- [Exercise brief] Please repeat the lines below, exactly and only, from the one that holds "Definition user_claims (user" through the one that holds "Definition Register (l".

- [Source material]

(* ===== verification/Users.v ===== *)
(** * user-service

    The users table, the sliding-window rate limiter, registration, login and
    profile lookup, and the gRPC handler.  bcrypt and the JWT library are
    parameters.  E-mail addresses are ASCII: the request validation accepts no
    other, so [ToLower] and [TrimSpace] act on bytes. *)
From S2P Require Import Prelude Errors Effects Auth.

(** ** ratelimit.go *)

Record MemoryRateLimiter := MkLimiter { rl_limit : Z; rl_window : Z }.

Definition NewMemoryRateLimiter (limit window : Z) : MemoryRateLimiter :=
  MkLimiter (if limit <=? 0 then 10 else limit) (if window <=? 0 then 60 * 10 ^ 9 else window).

(** The two implementations of the interface [RateLimiter]. *)
Inductive RateLimiter := NoopLimiter | Memory (r : MemoryRateLimiter).

(** The limiter that the application of user-service is wired with. *)
Definition user_limiter : RateLimiter := Memory (NewMemoryRateLimiter 5 (60 * 10 ^ 9)).

(** The loop that keeps the recent hits. *)
Fixpoint recent_hits (cutoff : Z) (hits : list Z) : list Z :=
  match hits with
  | [] => []
  | t :: hits' => if cutoff <? t then t :: recent_hits cutoff hits' else recent_hits cutoff hits'
  end.

(** Allow at time [t]: the answer and the map afterwards. *)
Definition allow_at (r : MemoryRateLimiter) (t : Z) (key : string) (hits : gmap string (list Z))
  : bool * gmap string (list Z) :=
  let recent := recent_hits (t - rl_window r) (default [] (hits !! key)) in
  if rl_limit r <=? Z.of_nat (length recent) then (false, <[key := recent]> hits)
  else (true, <[key := recent ++ [t]]> hits).

(** ** bcrypt: golang.org/x/crypto

    [bcrypt_Generate n] is one call, with the salt it draws; [bcrypt_Compare]
    tells whether CompareHashAndPassword returns nil. *)
Class BcryptLib := {
  bcrypt_Generate : nat -> string -> error + string;
  bcrypt_Compare : string -> string -> bool
}.

Class BcryptLaws `{BcryptLib} : Prop := {
  bcrypt_match : forall n p h, bcrypt_Generate n p = inr h -> bcrypt_Compare h p = true
}.

(** ** [t.Format("2006-01-02T15:04:05Z")] of a time in UTC *)

(** Year, month and day of a day number counted from 1970-01-01. *)
Definition civil_from_days (days : Z) : Z * Z * Z :=
  let z := days + 719468 in
  let era := z / 146097 in
  let doe := z - era * 146097 in
  let yoe := (doe - doe / 1460 + doe / 36524 - doe / 146096) / 365 in
  let doy := doe - (365 * yoe + yoe / 4 - yoe / 100) in
  let mp := (5 * doy + 2) / 153 in
  let m := if mp <? 10 then mp + 3 else mp - 9 in
  (yoe + era * 400 + (if m <=? 2 then 1 else 0), m, doy - (153 * mp + 2) / 5 + 1).

Definition pad (width : nat) (z : Z) : string :=
  let digits := pretty z in Repeat "0" (width - String.length digits) +:+ digits.

Definition Format_utc (t : Z) : string :=
  let secs := t / 10 ^ 9 in
  let '(y, m, d) := civil_from_days (secs / 86400) in
  let r := secs mod 86400 in
  pad 4 y +:+ "-" +:+ pad 2 m +:+ "-" +:+ pad 2 d +:+ "T" +:+
  pad 2 (r / 3600) +:+ ":" +:+ pad 2 (r / 60 mod 60) +:+ ":" +:+ pad 2 (r mod 60) +:+ "Z".

Example format_sample : Format_utc (1709251199 * 10 ^ 9 + 5) = "2024-02-29T23:59:59Z".
Proof. vm_compute. reflexivity. Qed.

Section Users.
Context `{U : UuidLib} `{J : JwtLib} `{B : BcryptLib}.

(** ** Data *)

Record User := MkUser {
  u_ID : UUID; u_Email : string; u_PasswordHash : string; u_Name : string; u_Role : string; u_CreatedAt : Z
}.

Record UserSt := MkUserSt { us_rows : gmap UUID User; us_hits : gmap string (list Z) }.

Definition users (s : UserSt) : list User := (map_to_list (us_rows s)).*2.

(** ** UserPostgres *)

(** [errors.As(err, &pgErr)]: the SQLSTATE of the first PgError of the chain. *)
Fixpoint pg_code (e : error) : option string :=
  match e with
  | EPg st _ => Some st
  | EWrap _ e' _ => pg_code e'
  | EWrap2 _ e1 _ e2 => match pg_code e1 with Some st => Some st | None => pg_code e2 end
  | EApp _ _ (Some e') _ _ => pg_code e'
  | EJoin es => (fix go l := match l with [] => None | e' :: l' => match pg_code e' with Some st => Some st | None => go l' end end) es
  | _ => None
  end.

(** The INSERT with the constraints of the table. *)
Definition insert_user (u : User) (s : UserSt) : (error + unit) * UserSt :=
  if negb (fits_varchar 255 (u_Email u) && fits_varchar 255 (u_PasswordHash u) &&
           fits_varchar 255 (u_Name u) && fits_varchar 50 (u_Role u))
  then (inl pg_too_long, s)
  else match us_rows s !! u_ID u with
       | Some _ => (inl pg_unique_violation, s)
       | None =>
           if existsb (fun v => bool_decide (u_Email v = u_Email u)) (users s) then (inl pg_unique_violation, s)
           else (inr tt, MkUserSt (<[u_ID u := u]> (us_rows s)) (us_hits s))
       end.

Definition UserRepo_Create (u : User) : M UserSt unit :=
  wrap_err (fun err => if bool_decide (pg_code err = Some "23505")
                       then wrapS ErrAlreadyExists ("user with email " +:+ u_Email u)
                       else wrapf "insert user" err)
    (io (insert_user u)).

(** An error of the query that is not "no rows" is wrapped. *)
Definition query_user (pre : string) (find : UserSt -> option User) : M UserSt User :=
  let* r := wrap_err (wrapf pre) (read (fun s => inr (find s))) in
  match r with
  | Some u => ret u
  | None => throw (wrapS ErrNotFound "user")
  end.

Definition UserRepo_GetByID (id : UUID) : M UserSt User :=
  query_user "get user by id" (fun s => us_rows s !! id).

Definition UserRepo_GetByEmail (email : string) : M UserSt User :=
  query_user "get user by email" (fun s => List.find (fun u => bool_decide (u_Email u = email)) (users s)).

(** ** Use case *)

Definition Allow (l : RateLimiter) (key : string) : M UserSt bool :=
  match l with
  | NoopLimiter => ret true
  | Memory r =>
      let* t := now in
      fun _ w => let '(b, h) := allow_at r t key (us_hits (w_st w)) in
                 (inr b, World (w_tick w) (MkUserSt (us_rows (w_st w)) h))
  end.

Definition normalizeEmail (email : string) : string := ToLower (TrimSpace email).

Definition hashPassword (password : string) : M UserSt string :=
  fun _ w => (match bcrypt_Generate (w_tick w) password with
              | inl err => inl (wrapf "hash password" err)
              | inr hash => inr hash
              end, next w).

Definition verifyPassword (hash password : string) : bool := bcrypt_Compare hash password.

Definition user_claims (user : User) (jti : UUID) (t : Z) : CustomClaims :=
  MkClaims (uuid_String (u_ID user)) "go-ozon-marketplace" ["api-gateway"] (uuid_String jti)
    (Some (NewNumericDate t)) (Some (NewNumericDate t)) (Some (NewNumericDate (t + 24 * hour)))
    (if bool_decide (u_Role user = "") then RoleUser else u_Role user).

Definition issueToken (jwtSecret : string) (user : User) : M UserSt string :=
  let* t := now in
  let* jti := new_uuid in
  match jwt_SignedString "HS256" (user_claims user jti t) jwtSecret with
  | inl err => throw (wrapf "sign token" err)
  | inr tok => ret tok
  end.

Definition rate_limited : error := Wrap (ESentinel ErrFailedPrecondition) "failed_precondition" "rate limit exceeded".

Definition Register (l : RateLimiter) (email0 password name : string) : M UserSt UUID :=
  let email := normalizeEmail email0 in
  let* ok := Allow l ("register:" +:+ email) in
  if negb ok then throw rate_limited
  else
    let* hash := hashPassword password in
    let* id := new_uuid in
    let* t := now in
    let user := MkUser id email hash name RoleUser t in
    do* wrap_err (wrapf "create user") (UserRepo_Create user) in
    ret (u_ID user).

Definition Login (l : RateLimiter) (jwtSecret email0 password : string) : M UserSt string :=
  let email := normalizeEmail email0 in
  let* ok := Allow l ("login:" +:+ email) in
  if negb ok then throw rate_limited
  else
    let* r := attempt (UserRepo_GetByEmail email) in
    match r with
    | inl err =>
        if Is err ErrNotFound then throw (ESentinel ErrInvalidCredentials)
        else throw (wrapf "lookup user" err)
    | inr user =>
        if negb (verifyPassword (u_PasswordHash user) password) then throw (ESentinel ErrInvalidCredentials)
        else issueToken jwtSecret user
    end.

Definition GetUser (id : UUID) : M UserSt User := UserRepo_GetByID id.

(** ** gRPC handler *)

Definition handler_Register (l : RateLimiter) (email password name : string) : M UserSt string :=
  let* id := wrap_err ToStatus (Register l email password name) in
  ret (uuid_String id).

Definition handler_Login (l : RateLimiter) (jwtSecret email password : string) : M UserSt string :=
  wrap_err ToStatus (Login l jwtSecret email password).

(** The profile whose id the request resolves to, or the error status. *)
Definition target_user (ctx : Ctx) (user_id : string) : error + string :=
  match GetUserID ctx with
  | None | Some "" =>
      inl (ToStatus (Wrap (ESentinel ErrInvalidCredentials) "unauthenticated" "missing user identity"))
  | Some own =>
      if bool_decide (user_id = "") then inr own
      else if bool_decide (fst (GetRole ctx) = RoleAdmin) then inr user_id
      else inl (ToStatus (Wrap (ESentinel ErrPermissionDenied) "permission_denied" "only admin can request other user profile"))
  end.

(** The response: id, e-mail, name and the creation time. *)
Record UserProto := MkUserProto { up_UserId : string; up_Email : string; up_Name : string; up_CreatedAt : string }.

Definition handler_GetUser (ctx : Ctx) (user_id : string) : M UserSt UserProto :=
  match target_user ctx user_id with
  | inl e => throw e
  | inr target =>
      match uuid_Parse target with
      | None => throw (ToStatus (Wrap (ESentinel ErrInvalidArgument) "invalid_argument" ("invalid user id: " +:+ uuid_error target)))
      | Some id =>
          let* user := wrap_err ToStatus (GetUser id) in
          ret (MkUserProto (uuid_String (u_ID user)) (u_Email user) (u_Name user) (Format_utc (u_CreatedAt user)))
      end
  end.
End Users.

- [Answer section]
Definition user_claims (user : User) (jti : UUID) (t : Z) : CustomClaims :=
  MkClaims (uuid_String (u_ID user)) "go-ozon-marketplace" ["api-gateway"] (uuid_String jti)
    (Some (NewNumericDate t)) (Some (NewNumericDate t)) (Some (NewNumericDate (t + 24 * hour)))
    (if bool_decide (u_Role user = "") then RoleUser else u_Role user).

Definition issueToken (jwtSecret : string) (user : User) : M UserSt string :=
  let* t := now in
  let* jti := new_uuid in
  match jwt_SignedString "HS256" (user_claims user jti t) jwtSecret with
  | inl err => throw (wrapf "sign token" err)
  | inr tok => ret tok
  end.

Definition rate_limited : error := Wrap (ESentinel ErrFailedPrecondition) "failed_precondition" "rate limit exceeded".

Definition Register (l : RateLimiter) (email0 password name : string) : M UserSt UUID :=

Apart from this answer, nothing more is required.